Selama ini, dia melanjutkan, para pengusaha kelapa sawit hanya menggunakan lahan yang sudah tidak dipakai atau rusak. Apalagi, dia menambahkan, rata-rata setiap pengusaha kelapa sawit memiliki sertifikat system manajemen mutu standar internasional yaitu ISO 9000 dan ISO 14000. Pihaknya juga tidak segan-segan akan memberi hukuman kepada anggota GAPKI yang terlibat dalam deforestasi atau pembakaran hutan. ‘’Jadi tuduhan tersebut tidak berdasar,’’ tuturnya.

Dia mempertanyakan bahwa kalau memang kelapa sawit telah merusak lingkungan atau deforestasi, mengapa negara-negara penuduh seperti anggota Uni Eropa (UE) dan Amerika Serikat (AS)  masih mengimpor sawit dari Indonesia dan Malaysia. Dirinya yakin tuduhan itu dihembuskan karena unsur persaingan bisnis dari negara-negara penghasil minyak nabati.

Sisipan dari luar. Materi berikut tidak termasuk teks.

(** X14.  When the transport reports no error, [CreateCatalog] and
    [CreateProduct] fail with the wrapped syntax error exactly when the
    body is not a JSON text nested at most [maxNestingDepth] deep. *)
Theorem syntax_error_iff (k : call) (st : State) (respBody : bytes) :
  decodes k = true → listsData k = false →
  fst (answer c st (requestOf c ctx account k)) = (respBody, None) →
  fst (run c ctx account k st)
  = Ret (failure k (DecodeError json.SyntaxError))
  ↔ ¬ ∃ v, rfc8259.JSONText v respBody
           ∧ (rfc8259.nesting v <= json.maxNestingDepth)%Z.
Proof.
  intros Hd Hl Ha.
  assert (fst (run c ctx account k st)
          = Ret (failure k (DecodeError json.SyntaxError))
          ↔ json.parse respBody = None) as ->.
  { destruct k; try discriminate Hd; try discriminate Hl; simpl run;
      [rewrite CreateCatalog_run | rewrite CreateProduct_run];
      cbv zeta; rewrite Ha; apply decoded_id_syntax_error. }
  split.
  - intros Hp (v & Hv & Hn).
    by rewrite (proj2 (parse_iff respBody v) (conj Hv Hn)) in Hp.
  - intros Hno. destruct (json.parse respBody) as [v |] eqn:Hp;
      [| reflexivity].
    exfalso. apply Hno. exists v. by apply parse_iff.
Qed.
(** The first category of the table one of whose keywords occurs. *)
Fixpoint firstCategory (table : list (Category * list string)) (text : string)
  : option Category :=
  match table with
  | [] => None
  | (c, kws) :: rest =>
      if includesAny text kws then Some c else firstCategory rest text
  end.

(** The meal types in the order [detectMealType] tests them, each with
    its keywords. *)
Definition mealTypeTable : list (MealType * list string) :=
  [ (Breakfast, ["朝"; "breakfast"]);
    (Lunch, ["昼"; "ランチ"; "lunch"]);
    (Dinner, ["夜"; "夕"; "dinner"]);
    (Snack, ["間食"; "おやつ"; "snack"]) ].

Fixpoint firstMealType (table : list (MealType * list string)) (text : string)
  : option MealType :=
  match table with
  | [] => None
  | (m, kws) :: rest =>
      if includesAny text kws then Some m else firstMealType rest text
  end.

(** ** Dates

    The time value of a [Date] is an integer number of milliseconds since
    the epoch; the functions below carry the names ECMAScript gives them.
    [TimeClip] (the bound of 8.64e15 ms) is outside the model. *)

Definition msPerDay : Z := 86400000.

Definition Day (t : Z) : Z := t / msPerDay.

Definition TimeWithinDay (t : Z) : Z := t mod msPerDay.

Apalagi, lanjut Tungkot, diantara minyak nabati yang ada yaitu minyak sawit mentah (CPO), minyak kedelai, minyak biji rape, dan minyak dari biji bunga matahari, ternyata CPO yang menguasai pangsa pasar dunia. ‘’CPO menguasai sekitar 45 persen dari total empat minyak tersebut,’’ katanya.

Dia menjelaskan, CPO memiliki keunggulan karena produktivitasnya yang tinggi. Contohnya di Indonesia saat ini menghasilkan 24 juta ton kelapa sawit, dan dia memperkirakan pada 2015-2016 nanti produksi kelapa sawit menjadi 40 juta ton. Selain itu, kelapa sawit Indonesia telah memberikan lapangan pekerjaan untuk sedikitnya 17 juta orang warga Indonesia. Tidak hanya itu , nilai ekspor CPO telah memberi kontrbusi pendapatan untuk negara.

‘’Tahun lalu kami menyumbang 21 miliar dolar AS untuk negara. Nilai itu merupakan satu-satunya produk ekspor individu yang paling besar. Kami juga memberi kontribusi pajak senilai Rp 80 triliun selama 2007 sampai  saat ini,’’ terangnya.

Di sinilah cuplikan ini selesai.